The 37 amino acid neuropeptide calcitonin gene-related
peptide (CGRP) has been shown to play a crucial role in
the trigeminocervical complex pathway for nociception in
the head. Studies have demonstrated elevated levels in the
external jugular vein during the headache phase of
migraine, with reduction following headache resolution.
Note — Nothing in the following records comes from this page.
(** ** What both phases begin with *)

Lemma Publish_well s : well s -> well (PublishQuickConvertCapability m s).
Proof.
  apply on_ctl_well; [intros n c; apply SetTsfNativeConvertReady_good|apply SetTsfNativeConvertReady_mild].
Qed.
Lemma Refresh_well s : well s -> well (RefreshQuickConvertPreservedKey m s).
Proof.
  intros H. unfold RefreshQuickConvertPreservedKey. destruct (negb _); [done|]. cbv zeta.
  destruct (_ && _); [by apply Publish_well|].
  assert (Hs : well (ClearQuickConvertPreservedKey (on_ctl (SetTsfNativeConvertReady m false) s))).
  { apply (well_same (on_ctl (SetTsfNativeConvertReady m false) s)); [done|done|].
    apply on_ctl_well; [intros n c; apply SetTsfNativeConvertReady_good|
                        apply SetTsfNativeConvertReady_mild|done]. }
  destruct (_ || _); [done|]. apply Publish_well. by eapply well_same; [..|exact Hs].
Qed.

Lemma enter_well s : well s -> well (enter m s).2.
Proof.
  intros H. unfold enter.
  pose proof (ask_ctl_well (CheckConfigEvent m false) s) as H1.
  specialize (H1 (fun n c => CheckConfigEvent_good m n false c) (CheckConfigEvent_mild m false) H).
  destruct (ask_ctl (CheckConfigEvent m false) s) as [changed s1]. cbn [snd] in H1. cbv zeta.
  apply ask_ctl_well; [apply RefreshKeyRouting_good|apply RefreshKeyRouting_mild|].
  destruct changed; [by apply Refresh_well|done].
Qed.

Lemma drop_claim_well vk s : well s -> well (drop_claim vk s).
Proof. intros H. unfold drop_claim. destruct (_ <>w _); [by apply (well_same s)|done]. Qed.

Lemma stop_repeat_keeps vk : keeps well well (stop_repeat m vk).
Proof. intros s H. unfold stop_repeat. destruct (ShouldSuppressClaimedKeyDown _ _ _); [apply H|done]. Qed.

Lemma check_context_keeps : keeps well well (check_context m).
Proof.
  intros s H. unfold check_context. cbv zeta.
  assert (H1 : well (on_ctl (CheckContextBlocked m) s)).
  { apply on_ctl_well; [intros n c; apply CheckContextBlocked_good|apply CheckContextBlocked_mild|done]. }
  destruct (contextBlocked_ _); [|done].
  apply on_ctl_good; [apply ClearMacroTracking_good|apply H1].
Qed.

Lemma recover_keeps : keeps well tidy (recover m).
Proof.
  apply keeps_always. intros s H. cbv zeta. destruct (IsComposing (ctl s)) eqn:Ec; cbn [negb andb].
  - destruct (HasEngineBuffer (ctl s)) eqn:Eb; cbn [negb].
    + split; [done|]. by rewrite Eb.
    + split.
      * split; [|apply (X_keeps s); [done|right; by apply ControllerCommit_calm|apply H]].
        apply ends_good, H. intros n c. by apply ControllerCommit_good.
      * intros _. by apply (ControllerCommit_rests m); [|apply good_Inv, H].
  - assert (Hb : HasEngineBuffer (ctl s) = false).
    { unfold HasEngineBuffer. by rewrite (not_composing_empty _ (good_Inv _ (proj1 H)) Ec). }
    rewrite Hb. by split.
Qed.

Lemma commit_live_good s : good s -> good (commit_live m s).
Proof.
  intros H. unfold commit_live. case_match; [|done]. apply ends_good, H.
  intros n c. by apply ControllerCommit_good.
Qed.

Lemma chord_keeps : keeps tidy tidy (chord m).
Proof.
  intros s H. unfold chord. destruct (_ || _); [|done].
  apply commit_live_good, on_ctl_good; [apply ResetMacroUndo_good|apply H].
Qed.

Lemma ClearContext_all s : good s -> good (on_ctl ControllerKeys.ClearContext s).
Proof. apply on_ctl_good, ClearContext_good. Qed.

Lemma escape_keeps vk : keeps tidy well (escape m vk).
Proof.
  intros s [H Ht]. unfold escape. destruct (_ <>w _); [done|]. cbv zeta.
  set (s1 := { s with lastTestedVk_ := 0 }).
  assert (H1 : good s1) by apply H. change (ctl s1) with (ctl s). unfold returns.
  set (r := if escRestoreRawEnabled (config (ctl s)) then _ else _).
  assert (Hr : good r.2).
  { subst r. destruct (escRestoreRawEnabled _); [|done].
    destruct (HasEngineBuffer (ctl s)) eqn:Eb.
    - apply ask_ctl_good, H1. intros n c. by apply CommitRawAndEnd_good.
    - destruct (_ && _); [|done]. intros n Hn. rewrite ask_ctl_ctl.
      by apply TryRestoreLastCommitRaw_good; [|apply good_Inv|apply Ht]. }
  destruct r as [restored s2]. cbn [snd] in Hr.
  destruct (negb restored); cbn [andb]; [|done].
  destruct (HasEngineBuffer (ctl s2)); [|by apply ClearContext_all].
  apply ends_good, Hr. intros n c. by apply EndCompositionVerbatim_good.
Qed.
Furthermore, CGRP infusion triggers migraine type
headache and subsequent treatment with triptans results in
normalization of CGRP levels. This neuropeptide is
therefore thought to have a central role in pain modulation
as it participates in the neurovascular pathway and
contributes to the vasodilation and neurogenic inflammation,
which leads to migrainous attacks. Targeting CGRP may
provide the ideal therapeutic tool needed for control of this
common and debilitating illness.
The three studies chosen for this month’s journal club
are a small sample of the large amount of research being
performed on CGRP. The first investigates whether its
measurement can be used to classify migraine. The second
and third articles are phase II clinical trials which
investigate the use of CGRP antagonists and a monoclonal
antibody CGRP.
Interictal increase in CGRP levels in peripheral
blood as a biological marker for chronic migraine
In this study, the authors investigated the possible use of
CGRP as a marker for chronic migraine. 103 female
patients diagnosed with chronic migraine according to
international headache society criteria were recruited.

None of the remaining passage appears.